- **Your instructions**: State the number of lines in the material below that have "RGet" in them, without any other text.

- **Available data**:
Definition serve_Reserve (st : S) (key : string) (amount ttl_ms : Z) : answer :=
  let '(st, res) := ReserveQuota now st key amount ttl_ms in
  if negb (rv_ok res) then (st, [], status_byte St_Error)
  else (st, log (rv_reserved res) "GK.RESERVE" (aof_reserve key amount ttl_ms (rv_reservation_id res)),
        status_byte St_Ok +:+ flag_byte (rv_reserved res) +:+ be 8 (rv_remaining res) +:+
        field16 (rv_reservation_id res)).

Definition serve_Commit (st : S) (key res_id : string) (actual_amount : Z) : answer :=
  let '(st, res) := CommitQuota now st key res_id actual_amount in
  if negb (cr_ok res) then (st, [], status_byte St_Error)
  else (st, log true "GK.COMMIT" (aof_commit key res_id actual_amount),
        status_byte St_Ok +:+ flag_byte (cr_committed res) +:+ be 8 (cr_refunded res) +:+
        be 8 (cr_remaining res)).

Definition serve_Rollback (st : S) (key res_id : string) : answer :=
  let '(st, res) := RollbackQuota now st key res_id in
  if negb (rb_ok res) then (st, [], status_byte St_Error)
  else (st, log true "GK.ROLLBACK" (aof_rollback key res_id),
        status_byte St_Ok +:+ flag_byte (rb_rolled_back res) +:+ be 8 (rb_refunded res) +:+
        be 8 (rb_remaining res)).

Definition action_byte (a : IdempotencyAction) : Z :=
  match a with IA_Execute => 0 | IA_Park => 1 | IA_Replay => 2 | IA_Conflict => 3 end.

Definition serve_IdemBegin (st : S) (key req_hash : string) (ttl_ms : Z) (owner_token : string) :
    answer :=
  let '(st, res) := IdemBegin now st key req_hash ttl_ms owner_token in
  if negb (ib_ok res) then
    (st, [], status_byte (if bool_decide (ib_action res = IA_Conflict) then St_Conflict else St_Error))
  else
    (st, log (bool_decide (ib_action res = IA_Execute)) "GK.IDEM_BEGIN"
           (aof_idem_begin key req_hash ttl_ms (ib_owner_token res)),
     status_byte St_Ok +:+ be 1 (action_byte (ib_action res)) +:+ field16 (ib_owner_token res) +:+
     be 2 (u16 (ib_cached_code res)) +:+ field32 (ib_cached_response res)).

==

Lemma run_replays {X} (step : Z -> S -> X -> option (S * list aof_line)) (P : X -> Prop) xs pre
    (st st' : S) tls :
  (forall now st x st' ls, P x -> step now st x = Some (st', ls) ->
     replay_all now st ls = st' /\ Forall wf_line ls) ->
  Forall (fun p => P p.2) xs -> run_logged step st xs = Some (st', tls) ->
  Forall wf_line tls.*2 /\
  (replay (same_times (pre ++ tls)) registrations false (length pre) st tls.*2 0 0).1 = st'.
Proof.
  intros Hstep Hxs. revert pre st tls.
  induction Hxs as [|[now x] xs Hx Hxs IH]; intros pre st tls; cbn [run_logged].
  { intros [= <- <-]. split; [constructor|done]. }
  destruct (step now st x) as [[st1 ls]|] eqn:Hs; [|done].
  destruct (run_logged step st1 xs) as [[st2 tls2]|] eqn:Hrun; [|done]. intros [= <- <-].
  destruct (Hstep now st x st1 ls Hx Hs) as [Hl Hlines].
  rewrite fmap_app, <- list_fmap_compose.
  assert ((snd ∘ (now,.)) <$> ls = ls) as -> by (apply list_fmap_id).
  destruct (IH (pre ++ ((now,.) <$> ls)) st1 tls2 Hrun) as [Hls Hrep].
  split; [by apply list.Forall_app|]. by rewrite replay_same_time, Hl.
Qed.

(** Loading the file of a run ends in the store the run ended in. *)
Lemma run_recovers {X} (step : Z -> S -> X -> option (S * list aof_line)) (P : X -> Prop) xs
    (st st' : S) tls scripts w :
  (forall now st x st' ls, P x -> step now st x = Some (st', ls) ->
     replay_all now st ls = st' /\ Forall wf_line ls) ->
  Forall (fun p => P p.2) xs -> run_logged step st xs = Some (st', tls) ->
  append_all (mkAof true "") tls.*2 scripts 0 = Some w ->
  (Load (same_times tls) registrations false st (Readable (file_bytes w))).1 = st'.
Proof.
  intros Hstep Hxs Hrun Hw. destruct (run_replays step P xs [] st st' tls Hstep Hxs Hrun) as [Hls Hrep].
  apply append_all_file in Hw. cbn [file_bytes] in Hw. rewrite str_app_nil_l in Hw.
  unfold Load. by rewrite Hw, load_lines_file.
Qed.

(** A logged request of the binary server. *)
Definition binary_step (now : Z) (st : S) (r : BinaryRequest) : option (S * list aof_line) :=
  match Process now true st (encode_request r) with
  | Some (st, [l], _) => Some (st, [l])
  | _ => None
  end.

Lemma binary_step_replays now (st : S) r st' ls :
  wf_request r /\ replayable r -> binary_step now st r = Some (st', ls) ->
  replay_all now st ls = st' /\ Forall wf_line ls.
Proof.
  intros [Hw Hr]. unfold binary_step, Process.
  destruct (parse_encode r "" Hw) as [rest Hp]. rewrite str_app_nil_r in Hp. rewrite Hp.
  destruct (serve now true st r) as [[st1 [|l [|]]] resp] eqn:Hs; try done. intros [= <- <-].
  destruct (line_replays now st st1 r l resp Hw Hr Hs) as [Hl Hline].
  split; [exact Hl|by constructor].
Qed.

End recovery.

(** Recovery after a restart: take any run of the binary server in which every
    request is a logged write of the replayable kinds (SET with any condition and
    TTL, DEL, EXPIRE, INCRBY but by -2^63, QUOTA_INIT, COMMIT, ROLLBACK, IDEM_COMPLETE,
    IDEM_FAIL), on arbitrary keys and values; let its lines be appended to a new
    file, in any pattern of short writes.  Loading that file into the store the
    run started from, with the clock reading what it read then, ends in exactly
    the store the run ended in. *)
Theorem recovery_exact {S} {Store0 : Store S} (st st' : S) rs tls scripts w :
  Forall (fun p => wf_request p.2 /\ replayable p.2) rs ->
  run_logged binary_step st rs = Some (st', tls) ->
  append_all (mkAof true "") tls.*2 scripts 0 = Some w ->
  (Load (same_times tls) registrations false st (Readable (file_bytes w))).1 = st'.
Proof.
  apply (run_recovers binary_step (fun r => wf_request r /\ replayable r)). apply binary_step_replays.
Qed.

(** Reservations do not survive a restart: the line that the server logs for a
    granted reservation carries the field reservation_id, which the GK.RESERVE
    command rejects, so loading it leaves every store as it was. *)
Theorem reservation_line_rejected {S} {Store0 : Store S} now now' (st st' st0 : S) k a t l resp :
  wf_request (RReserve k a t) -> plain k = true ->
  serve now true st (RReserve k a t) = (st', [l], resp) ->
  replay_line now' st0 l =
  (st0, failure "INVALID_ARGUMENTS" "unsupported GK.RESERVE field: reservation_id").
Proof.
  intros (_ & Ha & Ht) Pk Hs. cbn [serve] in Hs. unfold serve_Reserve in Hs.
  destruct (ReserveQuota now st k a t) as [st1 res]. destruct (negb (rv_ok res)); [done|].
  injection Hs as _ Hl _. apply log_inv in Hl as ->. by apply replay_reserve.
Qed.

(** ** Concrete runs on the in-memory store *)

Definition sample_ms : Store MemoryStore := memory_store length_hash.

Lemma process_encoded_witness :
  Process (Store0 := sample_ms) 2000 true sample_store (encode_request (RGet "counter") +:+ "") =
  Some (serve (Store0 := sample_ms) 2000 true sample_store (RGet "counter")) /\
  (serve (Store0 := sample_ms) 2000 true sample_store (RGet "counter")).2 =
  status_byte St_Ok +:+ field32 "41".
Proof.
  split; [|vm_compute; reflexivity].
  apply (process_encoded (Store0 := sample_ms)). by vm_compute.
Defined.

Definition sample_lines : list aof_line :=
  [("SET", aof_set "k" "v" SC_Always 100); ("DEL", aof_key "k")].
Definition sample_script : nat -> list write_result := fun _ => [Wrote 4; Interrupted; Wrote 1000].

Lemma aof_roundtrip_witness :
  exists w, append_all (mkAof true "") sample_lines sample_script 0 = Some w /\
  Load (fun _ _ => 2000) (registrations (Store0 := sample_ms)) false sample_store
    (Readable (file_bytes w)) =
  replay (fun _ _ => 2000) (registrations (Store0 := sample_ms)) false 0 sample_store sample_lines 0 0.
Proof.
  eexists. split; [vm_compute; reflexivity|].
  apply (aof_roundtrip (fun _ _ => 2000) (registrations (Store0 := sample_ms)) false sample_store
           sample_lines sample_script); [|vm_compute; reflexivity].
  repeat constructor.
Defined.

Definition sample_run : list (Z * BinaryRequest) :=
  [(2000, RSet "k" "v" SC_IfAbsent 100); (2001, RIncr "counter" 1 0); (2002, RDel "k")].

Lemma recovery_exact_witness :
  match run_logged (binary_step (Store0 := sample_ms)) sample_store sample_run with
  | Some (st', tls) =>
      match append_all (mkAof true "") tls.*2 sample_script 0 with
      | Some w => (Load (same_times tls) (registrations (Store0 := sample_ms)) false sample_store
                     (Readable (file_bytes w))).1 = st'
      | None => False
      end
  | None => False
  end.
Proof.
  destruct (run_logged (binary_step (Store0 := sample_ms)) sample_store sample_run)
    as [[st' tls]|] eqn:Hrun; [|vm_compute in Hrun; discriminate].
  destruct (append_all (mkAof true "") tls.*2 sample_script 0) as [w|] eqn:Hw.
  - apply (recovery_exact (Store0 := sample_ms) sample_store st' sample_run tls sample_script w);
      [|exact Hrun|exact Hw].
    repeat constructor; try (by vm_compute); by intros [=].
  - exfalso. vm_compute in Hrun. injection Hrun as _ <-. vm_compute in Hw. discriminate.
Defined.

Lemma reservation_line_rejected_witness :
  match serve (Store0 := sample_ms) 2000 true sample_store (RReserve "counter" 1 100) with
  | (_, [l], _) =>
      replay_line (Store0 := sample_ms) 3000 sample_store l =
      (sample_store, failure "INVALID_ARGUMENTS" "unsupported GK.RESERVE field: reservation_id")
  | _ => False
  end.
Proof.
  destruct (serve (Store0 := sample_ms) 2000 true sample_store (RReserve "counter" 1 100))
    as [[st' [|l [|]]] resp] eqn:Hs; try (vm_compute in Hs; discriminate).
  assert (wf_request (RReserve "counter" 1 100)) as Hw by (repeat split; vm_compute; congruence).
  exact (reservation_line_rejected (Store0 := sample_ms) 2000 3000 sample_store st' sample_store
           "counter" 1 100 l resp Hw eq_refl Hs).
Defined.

- **Written solution**: 3